A, C, E, Preoperatieve beelden van een 58-jarige vrouw die eerder een abdominoplastie en een onsuccesvolle monslift met liposuctie had ondergaan. Ze presenteerde zich met een massief monsvetkussen en grote schaamlippen. Ze had een eerdere mediale dijbeenlift, dus de huid van de grote schaamlippen werd niet tegelijk met de monslift weggesneden. B, D, F, één jaar na de schaamstreekcorrectie met verwijdering van het vet uit de baarmoederhals en de grote schaamlippen. De labia majora zijn nog steeds te groot, zodat de patiënte een jaar later een labia majora huid- en secundaire vetverwijdering onderging (zie afbeelding 11).
Intraoperatieve foto’s tonen de patiënte beschreven in afbeelding 9. A, De schaamstreekflap en het vet worden ontleed. B, Het mons- en majoravet worden van bovenaf verwijderd. Het weg te snijden vet reikt tot in de grote schaamlippen. C: De schaamlap anterior, de fascia rectus posterior, en de tunnels in de grote schaamlippen na lipectomie worden getoond. D, geëxtraheerde huid en vet (links) en afgezogen vet en vloeistof (rechts).
Intraoperatieve foto’s tonen de patiënt beschreven in figuur 9. A, De schaamstreekflap en het vet worden ontleed. B, Het mons- en majoravet worden van bovenaf verwijderd. Het weg te snijden vet reikt tot in de grote schaamlippen. C: De schaamlap anterior, de fascia rectus posterior, en de tunnels in de grote schaamlippen na lipectomie worden getoond. D, Uitgesneden huid en vet (links) en afgezogen vet en vocht (rechts).

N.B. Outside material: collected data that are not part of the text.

Lemma X21_rate_synonyms_escape_the_cap_witness :
  RateCap._reconcile_and_cap_time_kwargs
    Samples.default_settings {[ "hz" := "50000" ]}
  = Some ({[ "hz" := "50000" ]}, None, 10000, None)
  /\ Uniform.period (UniformInit.init [("hz", Py.PStr "50000")] true true)
     = 1 / 50000.
Proof.
  assert (Hcap : RateCap._compute_platform_max_rate_hz Samples.default_settings
                 = Some 10000) by reflexivity.
  assert (Habs : Forall (fun k => ({[ "hz" := "50000" ]} : gmap string string) !! k = None)
                   ["rate_hz"; "period_s"; "period"; "period_sec"; "rate"])
    by (repeat constructor).
  assert (Hhz : ({[ "hz" := "50000" ]} : gmap string string) !! "hz" = Some "50000")
    by reflexivity.
  assert (Hfloat : RateCap.float_of_str "50000" = Some 50000) by reflexivity.
  assert (Hr : RateCap.gt 50000 0 = true) by reflexivity.
  assert (Hpass : UniformInit._norm_keys [("hz", Py.PStr "50000")]
                  = Py.PStr <$> ({[ "hz" := "50000" ]} : gmap string string))
    by (vm_compute; reflexivity).
  destruct (X21_rate_synonyms_escape_the_cap
              Samples.default_settings _ _ _ _ _ true true
              Hcap Habs Hhz Hfloat Hr Hpass) as (H1 & H2 & _).
  split; [exact H1 | exact H2].
Defined.

(** In binary64 the period [1.0 / r] times a cap below [r] need not be
    below 1: here it is 1. *)
Example period_times_cap_rounds_to_one :
  let r := next_down 2 in
  let cap := next_down r in
  RateCap.gt r cap = true /\ (1 / r) * cap = 1.
Proof. split; reflexivity. Qed.

End UniformInitClaims.

(** ** The platform cap and the reconciliation *)

Section PlatformCapClaims.
Import PrimFloat.
Local Open Scope float_scope.

(** X22: when the platform maximum can be computed it is a number that
    is not negative, is at most the UART cap when that is positive, and is
    zero when the safety derate is zero or negative. *)
Theorem X22_platform_cap_bounds (st : RateCap.settings) (cap : float) :
  RateCap._compute_platform_max_rate_hz st = Some cap ->
  RateCap.ge cap 0 = true
  /\ (RateCap.gt (default 0 (RateCap.INJECTION_RATE_UART_CAP_HZ st)) 0 = true ->
      RateCap.ge (default 0 (RateCap.INJECTION_RATE_UART_CAP_HZ st)) cap = true)
  /\ (RateCap.ge 0 (default 1 (RateCap.INJECTION_RATE_SAFETY_DERATE st)) = true ->
      cap = 0).
Proof.
  intros Hcap. split; [exact (cap_nonneg st cap Hcap) |].
  revert Hcap. unfold RateCap._compute_platform_max_rate_hz. cbv zeta.
  set (derate := default 1 (RateCap.INJECTION_RATE_SAFETY_DERATE st)).
  set (uart := default 0 (RateCap.INJECTION_RATE_UART_CAP_HZ st)).
  destruct (RateCap.recip _) as [r|]; [| discriminate].
  set (m0 := r * RateCap.py_max 0 (RateCap.py_min 1 derate)).
  intros [= <-]. split.
  - intros Hu. rewrite Hu.
    unfold RateCap.py_max at 1. unfold RateCap.gt at 1.
    destruct (0 <? RateCap.py_min m0 uart) eqn:Hpos.
    + apply ltb_numbers in Hpos as [_ Hnum].
      unfold RateCap.py_min, RateCap.gt, RateCap.ge in *.
      destruct (uart <? m0) eqn:Hlt.
      * now apply leb_refl.
      * apply leb_total; [exact Hnum | | exact Hlt].
        apply (ltb_numbers 0 uart Hu).
    + unfold RateCap.ge. now apply ltb_leb.
  - intros Hd. unfold RateCap.ge in Hd.
    assert (Hfactor : RateCap.py_max 0 (RateCap.py_min 1 derate) = 0).
    { unfold RateCap.py_min, RateCap.gt.
      rewrite (nonpositive_below_one derate Hd).
      unfold RateCap.py_max, RateCap.gt.
      destruct (0 <? derate) eqn:Hpos; [| reflexivity].
      apply ltb_not_leb in Hpos. congruence. }
    assert (Hm0 : (0 <? m0) = false).
    { subst m0. rewrite Hfactor. apply mul_zero_not_positive. }
    assert (Hm1 : (if RateCap.gt uart 0 then RateCap.py_min m0 uart else m0) = m0).
    { destruct (RateCap.gt uart 0) eqn:Hu; [| reflexivity].
      unfold RateCap.py_min, RateCap.gt in *.
      destruct (uart <? m0) eqn:Hlt; [| reflexivity].
      rewrite (above_positive uart m0 Hu Hlt) in Hm0. discriminate. }
    rewrite Hm1. unfold RateCap.py_max, RateCap.gt. now rewrite Hm0.
Qed.

Lemma X22_platform_cap_bounds_witness :
  RateCap._compute_platform_max_rate_hz Samples.default_settings = Some 10000
  /\ RateCap.ge 10000 0 = true.
Proof.
  assert (Hcap : RateCap._compute_platform_max_rate_hz Samples.default_settings
                 = Some 10000) by reflexivity.
  split; [exact Hcap |].
  exact (proj1 (X22_platform_cap_bounds Samples.default_settings 10000 Hcap)).
Defined.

De patiënte uit figuur 9 onderging een jaar na de eerste een tweede ingreep. De grote schaamlippen waren nog steeds vergroot ondanks de eerdere vetexcisie via de schaamstreek. A, Preoperatieve markeringen voor huid- en vetexcisie. B, Vet en huid zijn weggesneden. Het geëxcideerde vet is van het rechter labium. C, Illustratie van de sikkel van huid die verwijderd is van het mediale labium majora. De vorm is afhankelijk van de hoeveelheid overtollige huid. De twee incisielijnen mogen elkaar niet raken in de middellijn. Vet wordt weggesneden. D, Labia majora worden getoond aan het einde van de procedure, nadat het vet en de huid zijn verwijderd. E, Illustratie van de sluiting, die in lagen wordt uitgevoerd. Een subcuticulaire sluiting wordt uitgevoerd op de huid en een diepe drain wordt geplaatst als er veel vet is verwijderd. F, Bilaterale gesloten zuigdrains zijn geplaatst.
De patiënte uit figuur 9 onderging een tweede ingreep een jaar na de eerste. De grote schaamlippen waren nog steeds vergroot ondanks de eerdere vetexcisie via de schaamstreek. A, Preoperatieve markeringen voor huid- en vetexcisie. B, Vet en huid zijn weggesneden. Het geëxcideerde vet is van het rechter labium. C, Illustratie van de sikkel van huid die verwijderd is van het mediale labium majora. De vorm is afhankelijk van de hoeveelheid overtollige huid. De twee incisielijnen mogen elkaar niet raken in de middellijn. Vet wordt weggesneden. D, Labia majora worden getoond aan het einde van de procedure, nadat het vet en de huid zijn verwijderd. E, Illustratie van de sluiting, die in lagen wordt uitgevoerd. Een subcuticulaire sluiting wordt uitgevoerd op de huid en een diepe drain wordt geplaatst als er veel vet is verwijderd. F, Bilaterale gesloten zuigdrains zijn geplaatst.
Voorzorgsmaatregelen
Er zal geen verandering in seksuele sensatie optreden als de clitoris niet is verwond. Dit gebeurt niet als het vet van de mons wordt weggesneden boven de schaamlippen, en als het vet van de grote schaamlippen wordt weggesneden lateraal van de schaamlippen en de clitoriskap en oppervlakkig van het zitbeen. Het lichaam en de eikel van de clitoris kunnen tussen de vingers worden gepalpeerd ter oriëntatie.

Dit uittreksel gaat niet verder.